* **EXERCISE GOAL**:
Search the records below for the string "Hidem", and report each line that contains it.

* **TASK MATERIAL**:
(** What the first half of [computedGetter] leaves: the watcher is
    clean, and nothing else moved on the target stack. *)
Lemma computed_first_half w W ev st st1 :
  Inv st → target_ok st → watchers st !! w = Some W →
  (if dirty W then evaluate w ev st else (Returned (), st)) = (Returned (), st1) →
  Inv st1 ∧ target st1 = target st ∧ targetStack st1 = targetStack st ∧
  (∀ x, x ≠ w → watchers st1 !! x = watchers st !! x) ∧
  ∃ W1, watchers st1 !! w = Some W1 ∧ dirty W1 = false ∧
        (dirty W = false → W1 = W) ∧
        (dirty W = true → ∀ v, ev_value ev = Some v → value W1 = v).
Proof.
  intros HI Hok HW Hr. destruct (dirty W) eqn:Hd.
  - pose proof (Inv_evaluate w ev st HI) as HI1.
    pose proof (evaluate_returned_ends w ev st () st1 Hr) as Hend.
    pose proof (evaluate_balanced w ev st Hok Hend) as [Ht Hs].
    assert (Hk : ∀ x, x ≠ w → watchers (evaluate w ev st).2 !! x = watchers st !! x).
    { intros x Hx. by destruct (keeps_evaluate x w ev st) as (-> & _). }
    rewrite Hr in HI1, Ht, Hs, Hk. simpl in *.
    split; [done|]. split; [done|]. split; [done|]. split; [done|].
    unfold evaluate in Hr.
    assert (Hgv : ∀ v, ev_value ev = Some v → (get w ev st).1 = Returned v).
    { intros v Hv. unfold get. rewrite HW, Hv. by rewrite (Hend W v HW Hv). }
    destruct (get w ev st) as [[v|] s] eqn:Hg; [|done].
    destruct (watchers s !! w) as [W0|] eqn:HW0; [|done].
    injection Hr as <-. eexists. split; [by rewrite watchers_set_watcher, decide_True|].
    simpl. split; [done|]. split; [done|]. intros _ v' Hv'.
    specialize (Hgv v' Hv'). simpl in Hgv. by injection Hgv.
  - injection Hr as <-. split; [done|]. split; [done|]. split; [done|].
    split; [done|]. exists W. split; [done|]. split; [done|]. split; [done|]. done.
Qed.

(** The second half, [watcher.depend()] under a target other than the
    watcher itself. *)
Lemma watcher_depend_spec w W t st :
  Inv st → target st = Some t → t ≠ w → watchers st !! w = Some W →
  Inv (watcher_depend w st) ∧
  target (watcher_depend w st) = Some t ∧
  targetStack (watcher_depend w st) = targetStack st ∧
  watchers (watcher_depend w st) !! w = Some W ∧
  watcher_depend w (watcher_depend w st) = watcher_depend w st ∧
  (∀ T, watchers st !! t = Some T →
     ∃ T', watchers (watcher_depend w st) !! t = Some T' ∧ same_but_new T T' ∧
           ∀ d, d ∈ newDeps T' ↔ d ∈ newDeps T ∨ d ∈ deps W).
Proof.
  intros HI Ht Hne HW.
  set (st' := foldl (λ s d, depend d s) st (reverse (deps W))).
  assert (Hwd : watcher_depend w st = st')
    by (unfold watcher_depend; by rewrite HW, foldr_depend).
  rewrite Hwd.
  assert (HI' : Inv st') by by apply Inv_depend_all.
  destruct (depend_all_frame (reverse (deps W)) st) as [Ht' Hs']. fold st' in Ht', Hs'.
  destruct (keeps_depend_all w t (reverse (deps W)) st) as [(Hk & _) _]; [done..|].
  fold st' in Hk.
  split; [done|]. split; [congruence|]. split; [done|].
  split; [by rewrite Hk|]. split.
  - unfold watcher_depend. rewrite Hk, HW, foldr_depend.
    destruct (watchers st !! t) as [T|] eqn:HT.
    + destruct (depend_all_spec t (reverse (deps W)) st T HI HT Ht)
        as (T' & HT' & _ & Hin & _). fold st' in HT'.
      apply (depend_all_known t T'); [congruence|done|].
      intros d Hd. apply (inv_ids _ HI' _ _ HT'). apply Hin. by right.
    + assert (st' = st) as -> by by apply (depend_all_missing t).
      by apply (depend_all_missing t).
  - intros T HT.
    destruct (depend_all_spec t (reverse (deps W)) st T HI HT Ht)
      as (T' & HT' & Hsame & Hin & _). fold st' in HT'.
    exists T'. split; [done|]. split; [done|].
    intros d. rewrite Hin, elem_of_reverse. done.
Qed.

(** X5.  A computed property is memoised: once its getter has
    returned, reading it again returns the same value and changes
    nothing, whatever the user's function would compute now; the
    function is not called again until a notification marks the
    watcher dirty. *)
Theorem X5_computed_cached w ev ev' st v st1 :
  Inv st → target_ok st → target st ≠ Some w →
  computedGetter w ev st = (Returned v, st1) →
  computedGetter w ev' st1 = (Returned v, st1).
Proof.
  intros HI Hok Hnw Hc. unfold computedGetter in Hc.
  destruct (watchers st !! w) as [W|] eqn:HW.
  2:{ injection Hc as <- <-. unfold computedGetter. by rewrite HW. }
  destruct (if dirty W then evaluate w ev st else (Returned (), st))
    as [[[]|] s1] eqn:Hr; [|done].
  destruct (computed_first_half w W ev st s1 HI Hok HW Hr)
    as (HI1 & Ht1 & Hs1 & _ & W1 & HW1 & Hd1 & _).
  destruct (target s1) as [t|] eqn:Ht.
  - assert (Hne : t ≠ w) by congruence.
    destruct (watcher_depend_spec w W1 t s1 HI1 Ht Hne HW1)
      as (_ & Ht2 & _ & HW2 & Hidem & _).
    injection Hc as <- <-. unfold computedGetter.
    rewrite HW2, Hd1, Ht2, Hidem, HW2. done.
  - injection Hc as <- <-. unfold computedGetter.
    rewrite HW1, Hd1, Ht, HW1. done.
Qed.

Lemma X5_computed_cached_witness :
  computedGetter 1 (reads [5] VNull)
    (computedGetter 1 (reads [0] (VNum (Fin 1)))
       (newWatcher 0 lazily (reads [] VUndef) init).2).2
  = (Returned (VNum (Fin 1)),
     (computedGetter 1 (reads [0] (VNum (Fin 1)))
        (newWatcher 0 lazily (reads [] VUndef) init).2).2).
Proof.
  apply (X5_computed_cached 1 (reads [0] (VNum (Fin 1))) (reads [5] VNull)
           (newWatcher 0 lazily (reads [] VUndef) init).2).
  - apply Inv_newWatcher, Inv_init.
  - reflexivity.
  - discriminate.
  - reflexivity.
Defined.

(** X6.  A notification of any Dep the computed watcher read makes
    the next read of the property call the user's function again: it
    returns what the function returns now.  (Only for a watcher that
    is also deep, which the watcher of a computed property is not, can
    the traversal of that value throw; the read then throws.) *)
Theorem X6_computed_invalidated cfg d evs ev st st' w W v :
  Inv st → target_ok st → target st ≠ Some w →
  watchers st !! w = Some W → lazy W = true → active W = true →
  newDeps W = [] → d ∈ deps W →
  notify cfg d evs st = (Returned (), st') →
  ev_value ev = Some v →
  if deep W && ev_traverse_throws ev
  then (computedGetter w ev st').1 = Thrown
  else ∃ st2, computedGetter w ev st' = (Returned v, st2).
Proof.
  intros HI Hok Hnw HW Hlazy Hact Hnew Hd Hn Hv.
  assert (Hsub : w ∈ subs_of st d) by (eapply inv_active; eauto).
  assert (HW' : watchers st' !! w = Some (marked_dirty W)).
  { unfold notify in Hn.
    set (l := if dev cfg && negb (async cfg)
              then merge_sort (≤) (subs_of st d) else subs_of st d) in *.
    assert (Hperm : l ≡ₚ subs_of st d).
    { unfold l. destruct (dev cfg && negb (async cfg)); [|done].
      apply merge_sort_Permutation. }
    assert (Hnd : NoDup l) by (rewrite Hperm; by apply inv_nodup).
    destruct (notify_loop_lazy l evs st st' w W Hnd Hn HW Hlazy) as [H _].
    by rewrite decide_True in H by by rewrite Hperm. }
  pose proof (Inv_notify cfg d evs st HI) as HI'.
  pose proof (notify_loop_returned_balanced
    (if dev cfg && negb (async cfg)
     then merge_sort (≤) (subs_of st d) else subs_of st d) evs st st' Hok Hn)
    as [Ht Hs].
  unfold notify in Hn, HI'. rewrite Hn in HI'. simpl in *.
  assert (Hok' : target_ok st') by (unfold target_ok; by rewrite Ht, Hs).
  destruct (deep W && ev_traverse_throws ev) eqn:Hend.
  { unfold computedGetter. rewrite HW'. simpl. unfold evaluate, get.
    rewrite HW', Hv. simpl. by rewrite Hend. }
  unfold computedGetter. rewrite HW'. simpl.
  assert (Hev : ∃ s1, evaluate w ev st' = (Returned (), s1)).
  { unfold evaluate.
    assert (Hg : (get w ev st').1 = Returned v).
    { unfold get. rewrite HW', Hv. simpl. by rewrite Hend. }
    destruct (get_spec w ev st' (marked_dirty W) HI' HW' Hnew) as (W1 & HW1 & _).
    { intros x _. exact Hend. }
    destruct (get w ev st') as [[v'|] s] eqn:Hget; [|done].
    simpl in HW1. rewrite HW1. eauto. }
  destruct Hev as (s1 & Hev).
  destruct (computed_first_half w (marked_dirty W) ev st' s1 HI' Hok' HW')
    as (HI1 & Ht1 & Hs1 & _ & W1 & HW1 & Hd1 & _ & Hval); [by simpl|].
  rewrite Hev. destruct (target s1) as [t|] eqn:Hts.
  - assert (Hne : t ≠ w) by congruence.
    destruct (watcher_depend_spec w W1 t s1 HI1 Hts Hne HW1) as (_ & _ & _ & HW2 & _).
    rewrite HW2. rewrite (Hval eq_refl v Hv). eauto.
  - rewrite HW1, (Hval eq_refl v Hv). eauto.
Qed.

Lemma X6_computed_invalidated_witness :
  ∃ st2, computedGetter 1 (reads [0] (VNum (Fin 7)))
           (notify (mkConfig true true) 0 quiet_evs
              (steps (mkConfig true true)
                 [OpNew 0 lazily (reads [] VUndef);
                  OpEvaluate 1 (reads [0] (VNum (Fin 1)))] init)).2
         = (Returned (VNum (Fin 7)), st2).
Proof.
  apply (X6_computed_invalidated (mkConfig true true) 0 quiet_evs
           (reads [0] (VNum (Fin 7)))
           (steps (mkConfig true true)
              [OpNew 0 lazily (reads [] VUndef);
               OpEvaluate 1 (reads [0] (VNum (Fin 1)))] init)
           (notify (mkConfig true true) 0 quiet_evs
              (steps (mkConfig true true)
                 [OpNew 0 lazily (reads [] VUndef);
                  OpEvaluate 1 (reads [0] (VNum (Fin 1)))] init)).2
           1
           (mkWatcher 0 false false true false false true [0] [] {[0]} ∅
              (VNum (Fin 1)))
           (VNum (Fin 7))).
  - apply Inv_steps, Inv_init.
  - vm_compute. reflexivity.
  - vm_compute. discriminate.
  - vm_compute. reflexivity.
  - reflexivity.
  - reflexivity.
  - reflexivity.
  - apply list_elem_of_here.
  - vm_compute. reflexivity.
  - reflexivity.
Defined.

(** X7.  Reading a computed property while another watcher is being
    evaluated hands the computed watcher's dependencies on: every Dep
    the computed watcher depends on is then among the Deps the
    evaluating watcher is collecting, and that watcher is among the
    subscribers of each. *)
Theorem X7_computed_propagates w W ev st t T v st' :
  Inv st → target_ok st → target st = Some t → t ≠ w →
  watchers st !! w = Some W →
  watchers st !! t = Some T → active T = true →
  computedGetter w ev st = (Returned v, st') →
  ∃ W' T', watchers st' !! w = Some W' ∧ value W' = v ∧
           watchers st' !! t = Some T' ∧
           ∀ d, d ∈ deps W' → d ∈ newDeps T' ∧ t ∈ subs_of st' d.
Proof.
  intros HI Hok Ht Hne HW HT Hact Hc. unfold computedGetter in Hc.
  rewrite HW in Hc.
  destruct (if dirty W then evaluate w ev st else (Returned (), st))
    as [[[]|] s1] eqn:Hr; [|done].
  destruct (computed_first_half w W ev st s1 HI Hok HW Hr)
    as (HI1 & Ht1 & Hs1 & Hk & W1 & HW1 & Hd1 & _).
  rewrite Ht1, Ht in Hc.
  assert (Hts : target s1 = Some t) by congruence.
  destruct (watcher_depend_spec w W1 t s1 HI1 Hts Hne HW1)
    as (HI2 & _ & _ & HW2 & _ & Hprop).
  destruct (Hprop T) as (T' & HT' & Hsame & Hin); [by rewrite Hk|].
  rewrite HW2 in Hc. injection Hc as <- <-.
  exists W1, T'. split; [done|]. split; [done|]. split; [done|].
  intros d Hd. assert (Hd' : d ∈ newDeps T') by (apply Hin; by right).
  split; [done|]. apply (inv_active _ HI2 t T' d HT'); [|by right].
  destruct Hsame as (_ & _ & _ & _ & _ & _ & -> & _). done.
Qed.

Lemma X7_computed_propagates_witness :
  ∃ W' T',
    watchers (computedGetter 1 (reads [0; 3] (VNum (Fin 1)))
                (pushTarget (Some 2)
                   (steps (mkConfig true true)
                      [OpNew 0 lazily (reads [] VUndef);
                       OpNew 0 plain (reads [] VUndef)] init))).2 !! 1 = Some W' ∧
    value W' = VNum (Fin 1) ∧
    watchers (computedGetter 1 (reads [0; 3] (VNum (Fin 1)))
                (pushTarget (Some 2)
                   (steps (mkConfig true true)
                      [OpNew 0 lazily (reads [] VUndef);
                       OpNew 0 plain (reads [] VUndef)] init))).2 !! 2 = Some T' ∧
    ∀ d, d ∈ deps W' →
         d ∈ newDeps T' ∧
         2 ∈ subs_of (computedGetter 1 (reads [0; 3] (VNum (Fin 1)))
                        (pushTarget (Some 2)
                           (steps (mkConfig true true)
                              [OpNew 0 lazily (reads [] VUndef);
                               OpNew 0 plain (reads [] VUndef)] init))).2 d.
Proof.
  apply (X7_computed_propagates 1
           (mkWatcher 0 false false true false true true [] [] ∅ ∅ VUndef)
           (reads [0; 3] (VNum (Fin 1)))
           (pushTarget (Some 2)
              (steps (mkConfig true true)
                 [OpNew 0 lazily (reads [] VUndef);
                  OpNew 0 plain (reads [] VUndef)] init))
           2
           (mkWatcher 0 false false false false false true [] [] ∅ ∅ VUndef)
           (VNum (Fin 1))).
  - apply Inv_pushTarget, Inv_steps, Inv_init.
  - vm_compute. reflexivity.
  - vm_compute. reflexivity.
  - discriminate.
  - vm_compute. reflexivity.
  - vm_compute. reflexivity.
  - reflexivity.
  - vm_compute. reflexivity.
Defined.

(** ** Watcher.run and [$watch] *)

(** [get] changes of its watcher only what it collects. *)
Lemma get_same_but_deps w W ev st :
  Inv st → watchers st !! w = Some W →
  ∃ W1, watchers (get w ev st).2 !! w = Some W1 ∧
        vm W1 = vm W ∧ deep W1 = deep W ∧ user W1 = user W ∧ lazy W1 = lazy W ∧
        sync W1 = sync W ∧ dirty W1 = dirty W ∧ active W1 = active W ∧
        value W1 = value W.
Proof.
  intros HI HW.
  set (st1 := pushTarget (Some w) st).
  assert (HI1 : Inv st1) by by apply Inv_pushTarget.
  assert (Hfin : ∀ ds st', watchers st' = watchers (foldl (λ s d, depend d s) st1 ds) →
            ∃ W1, watchers (cleanupDeps w st') !! w = Some W1 ∧
              vm W1 = vm W ∧ deep W1 = deep W ∧ user W1 = user W ∧
              lazy W1 = lazy W ∧ sync W1 = sync W ∧ dirty W1 = dirty W ∧
              active W1 = active W ∧ value W1 = value W).
  { intros ds st' Hw.
    destruct (depend_all_spec w ds st1 W HI1 HW eq_refl)
      as (W2 & HW2 & (? & ? & ? & ? & ? & ? & ? & ? & ? & ?) & _).
    unfold cleanupDeps. rewrite Hw, HW2.
    eexists. split; [by rewrite watchers_set_watcher, decide_True|]. done. }
  unfold get. rewrite HW. fold st1.
  destruct (ev_value ev) as [v|]; [|destruct (user W)]; simpl.
  - destruct (deep W) eqn:Hdeep; simpl.
    + destruct (ev_traverse_throws ev); simpl.
      * rewrite <- foldl_app.
        destruct (depend_all_spec w (ev_reads ev ++ ev_traverse ev) st1 W HI1 HW eq_refl)
          as (W2 & HW2 & (? & ? & ? & ? & ? & ? & ? & ? & ? & ?) & _).
        exists W2. repeat split; congruence.
      * rewrite <- foldl_app.
        by apply (Hfin (ev_reads ev ++ ev_traverse ev)).
    + by apply (Hfin (ev_reads ev)).
  - by apply (Hfin (ev_reads ev)).
  - by apply (Hfin (ev_reads ev)).
Qed.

* **ANSWER AREA**:
      as (_ & Ht2 & _ & HW2 & Hidem & _).
    rewrite HW2, Hd1, Ht2, Hidem, HW2. done.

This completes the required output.